Я тоже была верующей католичкой, но не такого, совсем не такого типа. Если я и вправду, как всегда заявляла Дотти, чудовищно рисковала своей бессмертной душой, то подобные предосторожности все равно были бы не по мне. У меня было мое искусство, чтобы им заниматься, жизнь, чтобы жить ею, и вполне достаточно веры; а для всяких сообществ и индульгенций, постов, праздников и обрядов у меня просто не было ни времени, ни предрасположенности. Я всю жизнь считаю, что в религиозных вопросах не следует множить трудности — их и без того хватает.

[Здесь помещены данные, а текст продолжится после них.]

(** ** Instructions *)

(** The parts of a line. *)
Lemma comma x : "," +:+ x = String "," x.
Proof. done. Qed.
Lemma comma_0x x : ",0x" +:+ x = String "," ("0x" +:+ x).
Proof. done. Qed.
Lemma bracket x : "(" +:+ x = String "(" x.
Proof. done. Qed.
Lemma tab_sep x : tab +:+ x = String "009" x.
Proof. done. Qed.
Lemma plain_hex i : plain ("0x" +:+ hex i) = true.
Proof. rewrite plain_app. by rewrite (proj1 (hex_ok i)). Qed.
Lemma tokens_0x i c s : is_sep c = true -> tokens ("0x" +:+ hex i +:+ String c s) = ("0x" +:+ hex i) :: tokens s.
Proof. intros Hc. pose proof (tokens_sep ("0x" +:+ hex i) c s (plain_hex i) Hc) as H. exact H. Qed.
Lemma plain_hex8 i : plain (hex8 i) = true.
Proof. apply hex8_ok. Qed.

Create HintDb disasm.
#[local] Hint Resolve plain_hex plain_hex8 : disasm.
#[local] Hint Rewrite comma comma_0x bracket tab_sep : disasm.

(** [cut] takes a line apart, [same] compares two instructions of which the fields are known. *)
Ltac cut := autorewrite with disasm; rewrite ?tokens_sep by (reflexivity || auto with disasm); rewrite ?tokens_0x by reflexivity; rewrite ?tokens_sep by (reflexivity || auto with disasm); rewrite ?tokens_plain by (reflexivity || auto with disasm).

(** Every number below 64. *)
Lemma each_below_64 (P : Z -> Prop) x : Forall P (seqZ 0 64) -> 0 <= x < 64 -> P x.
Proof. rewrite Forall_forall. intros H Hx. apply H, elem_of_seqZ. lia. Qed.

(** Two instructions do the same at [pc]. *)
Definition same_effect (pc i j : Z) : Prop :=
  forall W (host : InterpHost W) (t : Interp) (w : W), exec_instr t w j pc = exec_instr t w i pc.

Lemma exec_of_special {W} `{!InterpHost W} t (w : W) i pc : opcode_of i = 0 -> exec_instr t w i pc = exec_special t w i pc.
Proof. intros H. unfold exec_instr. change (Z.land (Z.shiftr i 26) 63) with (opcode_of i). by rewrite H. Qed.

Я говорю обо всем этом, потому что меня озадачило — с чего бы это в окне Доттиной спальни, да еще в половине третьего ночи, появился не Лесли, а посторонний мужчина. И снова, мысленно вернувшись к этому эпизоду, я увидела голову Ревиссона Ланни. С ним я встречалась раза два-три, не больше. Неужели возможно невероятное? Я начала сомневаться, верно ли оценила его возраст. На вид я дала бы ему около шестидесяти. То есть я была просто уверена, что ему под шестьдесят. Чем дольше я размышляла, тем возможнее становилось невозможное. Он не произвел на меня впечатления человека, живущего активной половой жизнью, но я как-то и не приглядывалась к нему с этой точки зрения. Так что возможность была, если, конечно, исключить, что Дотти скорей бы умерла, чем изменила живому мужу; в ее глазах это был смертный грех, который, попади она под машину, не успев сходить к исповеди, отправил бы ее прямиком в ад. Я знала ее образ мыслей. Нет, такое было невозможно. И все же, когда кенсингтонские птицы у меня за окном щебетом встретили ранний весенний рассвет, неверность Дотти предстала во всей своей абсолютной возможности.
Возможно, подумала я, она сочла необходимым встретиться с Ревиссоном Ланни, чтобы протолкнуть в печать роман Лесли. Она могла принести себя в жертву на алтарь Леслиной книги. Она была привлекательна, и Ревиссон Ланни в свои шестьдесят или даже семьдесят мог захотеть переспать с нею. Все это было маловероятно, но вполне возможно. Цепочку моих умозаключений закономерно увенчал вывод о том, что это не так уж маловероятно и весьма правдоподобно. Один вопрос, однако, все же остался без ответа: взяла ли Дотти «Уоррендера Ловита», а если да, то зачем? Было пять утра. Я поставила будильник на восемь и легла спать.
8
С первой почтой пришел фирменный конверт «Парк и Ревиссон Ланни К° Лимитед»; я прочитала письмо, еще не очнувшись от сна.